Black-Box Detection of Language Model Watermarks

Thibaud Gloaguen,Nikola Jovanović,Robin Staab,Martin Vechev
2024-07-13
Abstract:Watermarking has emerged as a promising way to detect LLM-generated text. To apply a watermark an LLM provider, given a secret key, augments generations with a signal that is later detectable by any party with the same key. Recent work has proposed three main families of watermarking schemes, two of which focus on the property of preserving the LLM distribution. This is motivated by it being a tractable proxy for maintaining LLM capabilities, but also by the idea that concealing a watermark deployment makes it harder for malicious actors to hide misuse by avoiding a certain LLM or attacking its watermark.
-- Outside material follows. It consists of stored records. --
(* ===== verification/Prelude.v ===== *)
(** * pmoxs3backuproxy: a verification library (root file)

    pmoxs3backuproxy lets Proxmox VE store backups in an S3 bucket.  Two programs
    share the bucket.  The proxy ([src/cmd/pmoxs3backuproxy]) speaks the API of a
    Proxmox Backup Server: over HTTP/1 it answers the storage plugin - tickets,
    listings, notes, protection, deletion, usage - and after a protocol upgrade it
    serves one backup or restore session over HTTP/2, in which a client uploads
    chunks under their digests and assembles fixed or dynamic indexes of them.  The
    collector ([src/cmd/garbagecollector]) expires snapshots, marks the chunks the
    remaining indexes refer to and removes the others.  What both know of the
    layout of the bucket is in [src/internal/s3pmoxcommon].

    ** How the development is organised

    Foundations: this file (machine integers, errors as values, the result and
    state monads [res], [st] and [io], the relation [effect] between the worlds
    before and after a call, automation); [GoStrings], [GoBytes], [Sha256] and
    [Json] (the parts of Go's library the sources use, as executable functions);
    [S3] and [Platform] (the client library and the operating system as type
    classes over an abstract world, with their laws as [ObjectStoreLaws] and
    [PlatformLaws]); [MemWorld] (a bucket store in memory with a script of faults,
    which satisfies the laws and on which the examples run).

    The bucket, [src/internal/s3pmoxcommon]: [Snapshot] ([s3pmoxcommon.go]: names,
    listings, tags, deletion), [Manifest] ([manifest.go]), [IndexFormat]
    ([indexsize.go], and [parseIndex] of the collector), [Invalidation]
    ([cache_invalidation.go]), [UsageStats] ([usagestats.go], and [stats.go] of the
    collector).

    The collector: [GCPlan] ([gc.go]: listings, retention, grace period, mark, plan
    and sweep), [GC] ([main.go]: a run from its flags to its exit) and
    [GCSnapshots] (what a run means to a snapshot and its chunks).

    The proxy, by file of [src/cmd/pmoxs3backuproxy]:
    - [ChunkUpload], [ChunkFlight]: [chunk_upload.go], [storage_class.go];
    - [Cache]: [cache.go]; [CacheInvalidation]: [cache_invalidation.go];
    - [Sizes], [Listing], [WorkerPool]: [sizes.go] - its workers in the last - and the
      cached listing of [main.go];
    - [Session]: [types.go]; [IndexWriter], [DynamicIndex] and [Transfer]: the
      HTTP/2 handlers of [ServeHTTP] in [main.go] - indexes, and data;
    - [Auth], [Admin]: the HTTP/1 handlers of [ServeHTTP] - the tickets, and the API of
      the datastores; [Logins]: ticket requests that run concurrently;
      [Hijack]: [hijack.go];
    - [Serve]: [ServeHTTP] itself, which answers the requests of the process and those
      of a session alike, and that a request runs the handler of its route only;
    - [BackupSession]: the life of a session; [Conversation]: what its client sees;
      [SessionRace]: its handlers as sequences of accesses, interleaved, and
      [SessionAlone]: alone; [SessionLock]: [http2.go] and [signal.go];
    - [Flags], [Startup]: [main] up to the listening, with [certFingeprint], and the
      command line of the collector.
    [DataStore] is the abstract specification of what these operations mean to a
    user - a set of named snapshots - and its refinement by them; [Restored] joins a
    backup, a history of the datastore and a restore; [ArchiveBackup] shows which
    backups are complete when they end.
    [Http] is the monad of the handlers (response, state of the server, world) and
    [HandlerLogic] a program logic for invariants of handlers.

    ** Reading the model beside the code

    A Go function is a definition of the same name.  A function that returns an
    error returns [res]: a value, an error, or [Panicked] for a run-time panic -
    an index out of range, a nil pointer, an assignment to a nil map.  Calls that
    leave the process are operations of [ObjectStore] or [Platform], and their
    order is that of the code.  A handler of [ServeHTTP] is the block of its route;
    it tests the route itself, [Serve.ServeHTTP] runs them in the order of the code,
    and since no request matches two routes ([Serve.one_handler_per_request]) a
    [return] and falling through to the next block come to the same.  A session is
    served by the same function as the process, with a server of its own: it has the
    routes of the tickets and of the API, too.  [uint64], [int64] and [int32] are integers with the
    wrap-around written out wherever the code can reach it; slices are lists, with
    their capacity where the code writes through it ([IndexWriter]); the iteration
    order of a Go map is a choice of the run ([MapRange]).

    ** What the theorems show

    - Collection ([GC], [GCPlan]): every object a remaining snapshot needs survives
      a run, whatever fails in it; only expired unprotected snapshots and old
      orphans are removed, snapshots before chunks; a run that succeeds has done
      all of it; nothing is removed when chunks are missing.
    - Formats ([Snapshot], [IndexFormat], [Manifest], [ChunkUpload]): parsers accept
      exactly what is well formed; names and digests survive the round trip; the
      two readings of an archive size agree.
    - Writing an index ([IndexWriter]): a closed index is what the parser of the
      collector reads, with every digest at its place; the loop over the offsets
      ends for every chunk size but zero.
    - Sessions ([BackupSession], [SessionLock], [ChunkFlight], [Transfer]): any
      sequence of requests writes below its own snapshot, [indexed/] and [chunks/]
      and removes nothing, but for what its client asks of the API with a ticket the
      session has issued; a dynamic index that is closed refers to chunks that are
      in the store or were known to be; an aborted backup leaves no object of its
      snapshot; proxy sessions and collectors exclude each other on a datastore;
      concurrent uploads of a chunk have one leader and their waiting ends; a chunk
      that was uploaded is restored byte for byte.
    - The datastore as a whole ([DataStore], [GCSnapshots]): seen as a set of named
      snapshots, every listing, backup, aborted backup, restore, deletion and other
      request of the proxy, and every run of the collector, is a step of the
      specification; and a complete snapshot - each of its objects, and each chunk
      its indexes refer to - survives byte for byte any sequence of requests and
      collections that is not meant for it, the requests a session makes of the API
      counted among them.  A name is what a request says it is: nothing is assumed of
      it but what each theorem states.
    - Concurrency ([SessionRace], [Logins]): what requests of a session may overlap
      without a data race on a map, that no answer is lost to a request that runs at
      the same time and what the writers then hold, that no request waits for ever
      for the mutex; that a client which overlaps an assignment with an opening can
      race.  ([SessionAlone] ties the two models of these handlers to each other.)
      Concurrent ticket requests never give a user the client of another; but they
      race on the map of the connections, and can issue a ticket with a client the
      store has refused, or none.
    - The start ([Flags], [Startup]): a proxy serves from the states the other files
      begin with, configured by its flags, or exits, with 0, 1 or 2 for the cause that
      is stated for each; what is written
      on a command line is read back; durations are exact up to 292 years.
    - The API ([Auth], [Admin], [Listing], [WorkerPool], [Cache], [Hijack]): without a ticket the
      store is out of reach, with one a request touches the snapshot it names;
      tickets of different users never share a connection; nothing cached before a
      mutation is served after it; notes round-trip, protection toggles, deletion
      is complete; groups, status and usage figures agree with their definitions; no
      byte of an upgraded connection is lost.
    Several theorems describe behaviour that is a defect of the code, among them
    [Auth.login_password_unchecked] (a password is not compared once a user has a
    connection), [Admin.protected_put_outcome] (a failed update is answered as a
    success) and [Snapshot.separator_in_id_poisons_listing].

    ** Assumptions

    The client library ([minio-go]), [zstd], [tags.NewTags], the HTTP/2 server and
    the named mutex are not in the repository: they are operations with laws, or
    parameters.  The laws are documented behaviour - a listing without an error
    entry is complete, a successful upload stored the announced bytes, a removal
    removes no more than it was given - and [MemWorld] satisfies them.
    [json.Unmarshal] and [Request.ParseForm] are parameters wherever they are used,
    and so are the bytes [io.ReadAll] leaves in the spare capacity of its result;
    no theorem but the one that needs it assumes anything of them.  Integers are
    those of a 64-bit little-endian machine, paths those of Unix.

    Fuel: only [IndexWriter.fill], the loop over the offsets of a fixed index, has
    it.  One step more than the index has records is enough, and
    [IndexWriter.fill_termination] says when no amount is.  All other loops are
    structural, or bounded by the length of what they read ([Startup.TrimSpace]).

    ** Not modelled

    - The listening of the proxy ([ListenAndServeTLS]) and the parsers of its
      certificate: parameters of [Startup].
    - Data races other than those on maps: [SessionRace] does not count reads and
      writes of the numbers of a writer ([Size], [Chunksize]) without
      synchronisation, which do not end a Go process.
    - The HTTP/2 framing and timeouts as such (a call that times out is a call that
      fails).
    - [GetAsync] inside the status handler: the refresh it starts ends as a step of
      [Cache]; what its wait sees is a parameter of the handler.
    - Log lines ([src/internal/s3backuplog]), on which nothing depends, and the benchmark client
      ([src/test/main.go]).
*)

From stdpp Require Export prelude gmap strings pretty sorting fin_maps.
From Stdlib Require Export Ascii Strings.Byte.

Declare Scope go_scope.
Delimit Scope go_scope with go.
Global Open Scope Z_scope.
Global Open Scope go_scope.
Yet, despite much discourse around detectability, no prior work has investigated if any of these scheme families are detectable in a realistic black-box setting. We tackle this for the first time, developing rigorous statistical tests to detect the presence of all three most popular watermarking scheme families using only a limited number of black-box queries. We experimentally confirm the effectiveness of our methods on a range of schemes and a diverse set of open-source models. Our findings indicate that current watermarking schemes are more detectable than previously believed, and that obscuring the fact that a watermark was deployed may not be a viable way for providers to protect against adversaries. We further apply our methods to test for watermark presence behind the most popular public APIs: GPT4, Claude 3, Gemini 1.0 Pro, finding no strong evidence of a watermark at this point in time.
Cryptography and Security,Machine Learning
What problem does this paper attempt to address?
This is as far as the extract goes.